Snow on Snow
Snow flutters down in her living room, even though the windows are closed. She blinks. The flakes pattern the carpet into white lace and dust the top of her cacti collection. She can't afford to heat the flat, so she puts on a woolly hat and curls up on the sofa, tugging a tartan blanket around her. She gazes at the white miracle. How remarkable!
When the snow stops before bedtime, she makes hot chocolate and changes into fleece pyjamas. Snuggling under the covers with a hot water bottle, she remembers camping in the garden for a week one December when she was a teenager, sixty years ago; she preferred the quiet, cold tent to the heated rows of her parents. Before she drops off to sleep, the icy tingle on her face tells her more flakes are falling.
She awakes to a flat carpeted in snow, which reaches a few centimetres up the skirting boards and collects footprints when she crunches over it. Nature has adorned the place festively, even if she hasn't bothered to put decorations up. She puts on warm clothes, a woolly hat, mittens, a jacket, and boots. Her bones are chilly, but the magic of this arctic interior lifts her spirit.
Hot porridge warms her.
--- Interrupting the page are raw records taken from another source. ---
Lemma SendOn_step iCount iBytes iResult m sid i l : step_ok iCount iBytes iResult (SendOn m sid i l).
Proof.
  intros R s Hi. red_exec. pose proof (iv_finished _ _ _ _ Hi) as Hfin. destruct (Z.eqb_spec (SendBytesResult m sid iResult s) OI_OK) as [E|E].
  - do 2 eexists. split; [done|]. eapply inv_tables; [exact Hi|try done..|].
    + intros x Hx. apply elem_of_app. by left.
    + intros b Hb. by apply not_elem_of_nil in Hb.
    + intros j x _ [<- Ek]. left. cbn. rewrite <- Ek. split; [|apply elem_of_app; right; by left].
      unfold SendBytesResult in E. by case_decide.
    + intros j Hd. by left.
  - do 2 eexists. split; [done|]. eapply inv_tables; [exact Hi|try done..|].
    + intros b Hb. by apply list_elem_of_singleton in Hb as ->.
    + intros j x _ [<- _]. right. eexists. split; [by left|done].
    + intros j Hd. by left.
Qed.

Lemma Complete_step iCount iBytes iResult x o : step_ok iCount iBytes iResult (Complete x o).
Proof.
  intros R s Hi. red_exec. pose proof (iv_finished _ _ _ _ Hi) as Hfin.
  destruct (iv_tasks _ _ _ _ Hi _ (list_elem_of_here _ _)) as [Hg Hm]. rewrite Hg. do 2 eexists. split; [done|].
  eapply inv_tables; [exact Hi|try done..|].
  - intros i. cbn. rewrite map_app, cnt_app. cbn. rewrite !cnt_cons, !cnt_nil. lia.
  - intros b Hb. by apply list_elem_of_singleton in Hb as ->.
  - intros i o' [Hio|Hio]%elem_of_app; [by apply Hfin|]. apply list_elem_of_singleton in Hio as [= -> ->]. done.
  - intros i Hd. by left.
Qed.

Lemma Wait_step iCount iBytes iResult i : step_ok iCount iBytes iResult (WaitRpcGuard i).
Proof.
  intros R s Hi. red_exec. pose proof (iv_finished _ _ _ _ Hi) as Hfin. pose proof (iv_tasks _ _ _ _ Hi _ (list_elem_of_here _ _)) as Hw.
  destruct (Z.eqb_spec (count i (guards (tabs s))) 0) as [E|E]; do 2 eexists; (split; [done|]); (eapply inv_tables; [exact Hi|try done..|]).
  - intros b Hb. by apply not_elem_of_nil in Hb.
  - intros j [Hj|Hj]%elem_of_app; [by left|]. apply list_elem_of_singleton in Hj as ->. by right.
  - intros b Hb. by apply list_elem_of_singleton in Hb as ->.
  - intros j Hd. by left.
Qed.

Lemma Release_step iCount iBytes iResult i : step_ok iCount iBytes iResult (Release i).
Proof.
  intros R s Hi. red_exec. pose proof (iv_finished _ _ _ _ Hi) as Hfin. pose proof (iv_accounts _ _ _ _ Hi) as [A1 A2 A3 A4 A5 A6].
  do 2 eexists. split; [done|]. set (t' := mkTables _ _ _).
  assert (forall j, count j (guards t') = count j (guards (tabs s)) - Z.of_nat (cnt j [i])) as Hg.
  { intros j. unfold t'. cbn [guards]. rewrite cnt_cons, cnt_nil. unfold count. rewrite lookup_insert.
    destruct (Z.eq_dec i j) as [->|Hne]; [rewrite decide_True by done|rewrite decide_False by done]; lia. }
  rewrite !all_cons in A4. cbn [releasing carried app] in A4.
  eapply inv_next; [exact Hi|done| |done..| | | |done|done|by left].
  - intros j _ E. cbn. rewrite Hg. specialize (A4 j). rewrite cnt_cons, cnt_nil. rewrite (cnt_cons j i (all releasing R)) in A4. lia.
  - split; cbn [tabs set_tabs finished abandoned issued claimed]; try done. intros j. rewrite Hg, A4. cbn [app].
    rewrite (cnt_cons j i (all releasing R)), (cnt_cons j i []), cnt_nil. lia.
  - intros b Hb. by apply not_elem_of_nil in Hb.
  - intros j x E. eapply reason_next; [by apply (iv_reason _ _ _ _ Hi)|done| |done|done]. intros. right. by left.
Qed.

Lemma Abandon_step iCount iBytes iResult i : step_ok iCount iBytes iResult (Abandon i).
Proof.
  intros R s Hi. red_exec. pose proof (iv_finished _ _ _ _ Hi) as Hfin. pose proof (iv_accounts _ _ _ _ Hi) as [A1 A2 A3 A4 A5 A6].
  pose proof (iv_tasks _ _ _ _ Hi _ (list_elem_of_here _ _)) as Hiss. cbn in Hiss.
  rewrite AbandonSlot_ok by done. destruct (slot i (tabs s)) as [x|] eqn:Es; cbn [rbind]; do 2 eexists; (split; [done|]).
  - set (t' := without i (guards (tabs s)) (tabs s)). assert (forall j, slot j t' = if decide (j = i) then None else slot j (tabs s)) as Hs by (intros j; apply slot_without).
    assert (later s (log_abandoned i (set_tabs t' s))) as Hl.
    { split_and!; [done|done|cbn; lia|]. intros j _ E. cbn. rewrite Hs. by case_decide. }
    eapply inv_next; [exact Hi|exact Hl|intros j _ Hj; exact Hj|done|done|done| | | |done|exact Hfin|by left].
    + split; cbn [tabs set_tabs finished abandoned issued claimed log_abandoned]; try done.
      * by apply without_wf.
      * intros j. specialize (A3 j). rewrite cnt_app, cnt_cons, cnt_nil. unfold present in *. rewrite Hs.
        change (is_issued j t') with (is_issued j (tabs s)). change (all carried ([DropHeld _; WaitRpcGuard i] ++ R)) with (all carried R).
        change (all carried (Abandon i :: R)) with (all carried R) in A3. destruct (Z.eq_dec i j) as [<-|Hne].
        -- rewrite decide_True by done. rewrite Es in A3. lia.
        -- rewrite decide_False by done. lia.
      * intros j y E. rewrite Hs in E. case_decide; [done|]. by apply A5.
    + destruct (slot_wf i x _ A1 Es) as (Ei & _). assert (slot i t' = None) as Hi' by (by rewrite Hs, decide_True).
      intros b [->|[->|[]%not_elem_of_nil]%elem_of_cons]%elem_of_cons; (split; [|cbn; by rewrite ?Ei]); cbn; by rewrite ?Ei.
    + intros j y E. cbn in E. rewrite Hs in E. case_decide; [done|].
      eapply reason_next; [by apply (iv_reason _ _ _ _ Hi)|done| |done|done]. intros. right. by left.
  - eapply inv_next; [exact Hi|done|intros j _ Hj; exact Hj|done|done|done| | | |done|exact Hfin|by left].
    + split; try done.
    + intros b ->%list_elem_of_singleton. done.
    + intros j y E. eapply reason_next; [by apply (iv_reason _ _ _ _ Hi)|done| |done|done]. intros. right. by left.
Qed.

(** A call is bound to a session, to be sent on it. *)
Lemma claim_step iCount iBytes a R s i sid l t' found :
  inv iCount iBytes (a :: R) s -> owned s i -> (forall sid, a <> FlushHeldCalls sid) ->
  carried a = [] -> releasing a = [] -> (forall j key, about j key a -> j = i) ->
  ClaimRpcSend i sid (tabs s) = Ok (found, t') ->
  inv iCount iBytes ((if found then [SendOn self sid i l] else []) ++ R)
    (if found then claim (self, sid, i) (set_tabs t' s) else set_tabs t' s).
Proof.
  intros Hi [resp Ho] Hf Hc Hr Ha Ecl. pose proof (iv_accounts _ _ _ _ Hi) as A. pose proof A as [A1 A2 A3 A4 A5 A6].
  destruct (ClaimRpcSend_ok i sid (tabs s) A1) as (t'' & E & Hwf & Eg & Eq & Hs). rewrite E in Ecl. injection Ecl as <- ->.
  assert (forall j, present j t' = present j (tabs s)) as Hp.
  { intros j. unfold present. rewrite Hs. case_decide as Ej; [subst; by destruct (slot i (tabs s))|done]. }
  rewrite !all_cons, Hc, Hr in A. cbn [app] in A.
  destruct (slot i (tabs s)) as [x|] eqn:Es; [rewrite bool_decide_true by (by eexists)|rewrite bool_decide_false by (by intros [? ?])].
  - destruct (A5 _ _ Es) as (_ & Em & _). rewrite Ho in Em. injection Em as Em _.
    assert (later s (claim (self, sid, i) (set_tabs t' s))) as Hl.
    { split_and!; [done|intros y Hy; apply elem_of_app; by left|cbn; lia|]. intros j _ Ej. cbn. rewrite Hs. case_decide; [congruence|done]. }
    eapply inv_next; [exact Hi|exact Hl|intros j _; cbn; by rewrite Eg|done|done|done| | | |done| |by left].
    + eapply accounts_same; [exact A|done..|]. intros j y Ey. cbn in Ey. rewrite Hs in Ey. case_decide as Ej.
      * subst j. exists x. injection Ey as <-. split_and!; [done..|]. intros _. right. unfold key_of. cbn. rewrite <- Em. apply elem_of_app. right. by left.
      * exists y. split_and!; [done..|]. intros [?|?]; [by left|right]. cbn. apply elem_of_app. by left.
    + intros b ->%list_elem_of_singleton. done.
    + intros j y Ey. cbn in Ey. rewrite Hs in Ey. case_decide as Ej.
      * subst j. injection Ey as <-. left. exists (SendOn self sid i l). split; [by left|]. split; [done|]. unfold key_of. cbn. by rewrite <- Em.
      * eapply reason_next; [by apply (iv_reason _ _ _ _ Hi)| | |done|done]; [intros ->%Ha; done|]. intros. right. by left.
    + intros j o Hj. eapply matched_later; [exact Hl|]. by apply (iv_finished _ _ _ _ Hi).
  - assert (forall j, slot j t' = slot j (tabs s)) as Hs' by (intros j; rewrite Hs; case_decide; [by subst|done]).
    assert (later s (set_tabs t' s)) as Hl.
    { split_and!; [done|done|cbn; lia|]. intros j _ Ej. cbn. by rewrite Hs'. }
    eapply inv_next; [exact Hi|exact Hl|intros j _; cbn; by rewrite Eg|done|done|done| | | |done| |by left].
    + eapply accounts_same; [exact A|done..|]. intros j y Ey. cbn in Ey. rewrite Hs' in Ey. exists y. done.
    + intros b []%not_elem_of_nil.
    + intros j y Ey. cbn in Ey. rewrite Hs' in Ey. eapply reason_next; [by apply (iv_reason _ _ _ _ Hi)| | |done|done].
      * intros ->%Ha. congruence.
      * intros. right. by left.
    + intros j o Hj. eapply matched_later; [exact Hl|]. by apply (iv_finished _ _ _ _ Hi).
Qed.

Lemma ClaimSend_step iCount iBytes iResult sid i l : step_ok iCount iBytes iResult (ClaimSend sid i l).
Proof.
  intros R s Hi. red_exec. pose proof (ac_wf _ _ _ (iv_accounts _ _ _ _ Hi)) as Hwf.
  destruct (ClaimRpcSend_ok i sid (tabs s) Hwf) as (t' & E & _). rewrite E. cbn [rbind].
  pose proof (claim_step _ _ _ _ _ i sid l _ _ Hi (iv_tasks _ _ _ _ Hi _ (list_elem_of_here _ _)) ltac:(done) eq_refl eq_refl
    ltac:(intros j key <-; done) E) as H. destruct (bool_decide _); by do 2 eexists.
Qed.

(** ** The client's books *)

Definition held_bytes (l : list HeldCall) : Z := total (fun h => lenZ (stData h)) l.

Lemma held_bytes_cons h l : held_bytes (h :: l) = lenZ (stData h) + held_bytes l.
Proof. done. Qed.

Lemma held_bytes_pos l : 0 <= held_bytes l.
Proof. induction l as [|h l IH]; [done|]. rewrite held_bytes_cons. unfold lenZ. lia. Qed.

Lemma held_bytes_app l l' : held_bytes (l ++ l') = held_bytes l + held_bytes l'.
Proof. induction l as [|h l IH]; [done|]. cbn [app]. rewrite !held_bytes_cons, IH. lia. Qed.

Lemma find_held_erase i l h : find_held i l = Some h -> exists a b, l = a ++ h :: b /\ erase_held i l = a ++ b /\ h_iCallId h = i.
Proof.
  induction l as [|y l IH]; [done|]. cbn. destruct (Z.eqb_spec (h_iCallId y) i) as [E|E].
  - intros [= ->]. by exists [], l.
  - intros H. destruct (IH H) as (a & b & -> & -> & Eh). by exists (y :: a), b.
Qed.

(** What is left after a call is dropped. *)
Lemma DropPendingCall_ok iCount iBytes i c : iBytes < 2 ^ 64 -> books c iCount iBytes ->
  books (DropPendingCall i c) iCount iBytes /\ m_bEverConnected (DropPendingCall i c) = m_bEverConnected c /\
  (m_vHeldCalls c = [] -> m_vHeldCalls (DropPendingCall i c) = []) /\
  (forall j, (cnt j (held_ids (DropPendingCall i c)) <= cnt j (held_ids c))%nat) /\
  (forall j, j <> i -> j ∈ held_ids c -> j ∈ held_ids (DropPendingCall i c)).
Proof.
  intros Hlim [H1 H2 H3 H4]. unfold DropPendingCall. destruct (find_held i (m_vHeldCalls c)) as [h|] eqn:Eh.
  2: { split_and!; done || (intros; lia) || (by split). }
  apply find_held_erase in Eh as (a & b & El & -> & Ei). fold (held_bytes (m_vHeldCalls c)) in H3. rewrite El, held_bytes_app, held_bytes_cons in H3.
  pose proof (held_bytes_pos a). pose proof (held_bytes_pos b). assert (0 <= lenZ (stData h)) by (unfold lenZ; lia).
  unfold held_ids. cbn [m_vHeldCalls set_held m_bEverConnected]. rewrite El. split_and!.
  - rewrite El in H2. unfold lenZ in H2. rewrite length_app in H2. cbn in H2. split; cbn [m_vHeldCalls m_iHeldBytes m_iHeldMaxCount m_iHeldMaxBytes set_held]; try done.
    + unfold lenZ. rewrite length_app. lia.
    + fold (held_bytes (a ++ b)). rewrite held_bytes_app, u64_small; lia.
    + rewrite u64_small; lia.
  - done.
  - by destruct a.
  - intros j. rewrite !map_app, !cnt_app. cbn. rewrite cnt_cons. lia.
  - intros j Hj. rewrite !map_app, !elem_of_app. cbn. rewrite elem_of_cons, Ei. intuition.
Qed.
Then, using a pastry brush, she flicks the snow off her cacti collection – the Fairy Castles, Old Ladies, Moons, Stars, Bunny Ears, and Golden Barrels. Her ex-husband said they were like her, prickly but resilient. Worried about what the cold might do to the plants, she wraps strips of hessian around their bases, pricking her finger twice.
Using a duster, she wipes the snow off a photo on the wall, revealing her niece and two great nieces in Montreal, Canada; so far away. She doesn't bother wiping the one of her nephew and his family outside Tate Modern, London.
In the afternoon, more snow arrives. Pretty feathers of frost festoon the windows; the mantelpiece and window sills are iced in white. She sticks her tongue out to catch snowflakes, which tickle her with their chill, and then she laughs at how preposterous it all is. Despite her arthritic hands, she clears a pathway from the living room to the kitchen to the toilet, so she can get about safely. That evening, she lays down newspaper sheets to mop up the pools in the kitchen. The chicken roasting in the oven has melted the snow there.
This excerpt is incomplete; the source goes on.